# New Pyr



## longhorngal (Aug 4, 2005)

For years my Lab and Collie have done an admirable job of keeping coyotes away. But at 12 and 10 they have pooped out. Imagine that! I guess I should have planned for this earlier but didn't. Now I have found a 6 month old female pyr that I'm getting this week. I need to know (having never had a pyr) how soon I can trust her off leash. I have a 4 foot fence which I understand a pyr will get right over though my dogs have never tried to. I'm on about 200 acres with barbed wire fencing. I have a coyote or two coming up at dawn and dusk. 
I just really want them run off. I have a heeler mix that's trying to do the job but they're pretty much flicking cigarette butts at her saying "yea, right" and I don't want her to get hurt.
If I let this pup take off after her what is she likely to do. She's a big ol thing at 6 months. I sure don't want to lose her and will be keeping her in the sunroom or the house when she's not directly supervised.
Any advice would be appreciated!
Cara


----------



## peteyfoozer (Nov 23, 2012)

She will be a puppy and not totally dependable with livestock on her own until she is closer to 2 years old. I would get on some of the LGD boards so you can pick up tips and ask questions of folks with lots of experience with these dogs to insure her success. They are well worth the time it takes to bring them up right!
What livestock is she going to be protecting? I would keep her in a kennel next to the livestock rather than in the house, but spend lots of time with her and socialize her well. My 2 Maremmas visit in the house each day for an hour or two so I can go over their coats and feet to check for foxtails etc, but otherwise they are out with the stock and they are happy to be there


----------



## Bret4207 (May 31, 2008)

Shes a puppy. She needs to learn where home is first. She may stay in the fence or not. The barb wire will not even slow her down. They say you can walk the perimeter with her daily and she'll learn what her territory is, but I don't buy that. I use electronet to keep mine where I want them.​


----------



## BackfourtyMI. (Sep 3, 2007)

I also would keep her in a kennel with your livestock until you feel she can be trusted alone with them.
I don' agree you have to wait 2 years before your LGD's can live with your livestock 24/7 but I am also new to LGD's as of this last April. We bought 2 puppies now 6 & 8 months old. They now live with our goats 24/7 unsepervised unless we are out doing chores, etc. 
They are great with the goats.
I believe an LGD needs t bond with THEIR animals not live in the house with their humans. I think that is too confusing for the dog.
Our dogs are very friendly, seem to know their jobs & I trust them completely. Hopefully that will not turn around to bite me in the butt!
The 1 breeder we got our female from already had her in a pasture with some of her yearling goats so they started out with training from the breeders & mom & dad.

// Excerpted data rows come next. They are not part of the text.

(** * toxicmaster: the build orchestration core

    A shallow embedding of [toxicmaster/build.py] and of the streaming part
    of [toxicmaster/client.py], with the properties of the data model, the
    trigger rules, the build numbering, cancellation and the manager that the
    specification states.

    Conventions.
    - Python strings are [string]; statuses stay strings, as in the source,
      and the [choices] of a field appear as hypotheses where a property
      needs them.
    - A Python exception is a value of [exn]; a call that may raise returns a
      [result].
    - The document store, the per-repository queue and everything the code
      sends (signals, notifications, launched tasks, log lines) live in a
      [World] that is threaded through the operations. *)

From Stdlib Require Import List String ZArith Lia Bool Arith Permutation Finite.
Import ListNotations.
Open Scope string_scope.

Set Implicit Arguments.

(** ** Exceptions and results *)

Inductive exn : Type :=
| ValueError
| IndexError
| KeyError
| AttributeError
| DoesNotExist
| MultipleObjectsReturned
| DBError
| ImpossibleCancellation
| OtherError (name : string).

Inductive result (A : Type) : Type :=
| Ok (a : A)
| Raise (e : exn).

Arguments Ok {A} a.
Arguments Raise {A} e.

(** ** Statuses *)

Definition RUNNING := "running".
Definition FAIL := "fail".
Definition SUCCESS := "success".
Definition EXCEPTION := "exception".
Definition WARNING := "warning".
Definition CANCELLED := "cancelled".
Definition PENDING := "pending".
Definition PREPARING := "preparing".
Definition NO_BUILDS := "no builds".
Definition NO_CONFIG := "no config".

(** [BuildStep.STATUSES], [Build.STATUSES] and [BuildSet.STATUSES]. *)
Definition BuildStep_STATUSES : list string :=
  [RUNNING; FAIL; SUCCESS; EXCEPTION; WARNING; CANCELLED].

Definition Build_STATUSES : list string :=
  BuildStep_STATUSES ++ [PENDING; PREPARING].

Definition BuildSet_STATUSES : list string :=
  [NO_BUILDS; NO_CONFIG] ++ Build_STATUSES.

(** The statuses used in builds ordered by priority. *)
Definition ORDERED_STATUSES : list string :=
  ["running"; "cancelled"; "exception"; "fail";
   "warning"; "success"; "preparing"; "pending"].

(** ** Python list helpers *)

(** [x in l] for a list of strings. *)
Definition str_in (x : string) (l : list string) : bool :=
  existsb (String.eqb x) l.

(** [l.index(x)]: the first position of [x], [ValueError] when absent. *)
Fixpoint index (x : string) (l : list string) : result nat :=
  match l with
  | [] => Raise ValueError
  | y :: l' =>
      if String.eqb y x then Ok 0
      else match index x l' with
           | Ok n => Ok (S n)
           | Raise e => Raise e
           end
  end.

Section Sorted.
Variables A K : Type.
Variable leb : K -> K -> bool.
Variable key : A -> result K.

(** [sorted] first computes the key of every element, in order; the first
    key that raises aborts the call. *)
Fixpoint keys_of (l : list A) : result (list (K * A)) :=
  match l with
  | [] => Ok []
  | x :: l' =>
      match key x with
      | Raise e => Raise e
      | Ok k =>
          match keys_of l' with
          | Raise e => Raise e
          | Ok kl => Ok ((k, x) :: kl)
          end
      end
  end.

I don't think I would give her free roam for awhile until like Bret said she knows where home is since GP are known to wander anyways.


----------



## longhorngal (Aug 4, 2005)

Thanks for the replies! I think I'm wanting something different than the typical livestock guardian. I just want her to do what my other dogs are getting too old to do-when they see a coyote-run it off. I don't have many goats and they are almost always behind panel fencing and close to the house so I'm not worried about them. 
The coyote came up today and the other dogs took after him. She went too but being only 6 months old she wasn't sure what was up. In days past my collie would have tackled any coyote that came up-now he just barks. I'm hoping she'll get the idea though. 
She sure is a picky eater though-are most pyrs? I'm giving her the wheat and corn free food my other dogs get buy she's not too enthusiastic where as they all love it.


----------



## krebolj (Feb 23, 2013)

My pyr was raised in the house until we bought a farm after my husband separated from the military. She was two at that point and we simply let her do her job and come back inside as she pleased until she decided that she would rather stay outside with the goats...that was fine with us. A pyr will run off a coyote, but I would think about different fencing- barb wire will not keep her in, even when she is a mature adult who knows where her territory is. If she sees it she will do her best to get to it, despite all the talk that pyrs prefer to stay with the herd and will not leave them.


----------



## CAjerseychick (Aug 11, 2013)

We have a 13 week old Pyr/anatolian cross pup- he just doesnot seem to be as much of a chow hound as my others are at feeding time- we have 2 other dogs as well-- I put the bowls down (and I usually mix in leftover gravy and a raw whole egg from our hens) -- and Puppy gets so excited he goes from bowl to bowl eats alittle then runs off-- problem is then the big dogs vaccum down all the food (they are a Bernese mt dog and giant schnauzer)--
what I do is I have a seperate puppy area -its gated off with a little gap just big enough for puppy to enter and after pup runs off I just move his bowl behind into that area....

They get raw chicken parts like a neck or two or duck wings in the Am though and puppy usu is pretty good about wolfing those down....


----------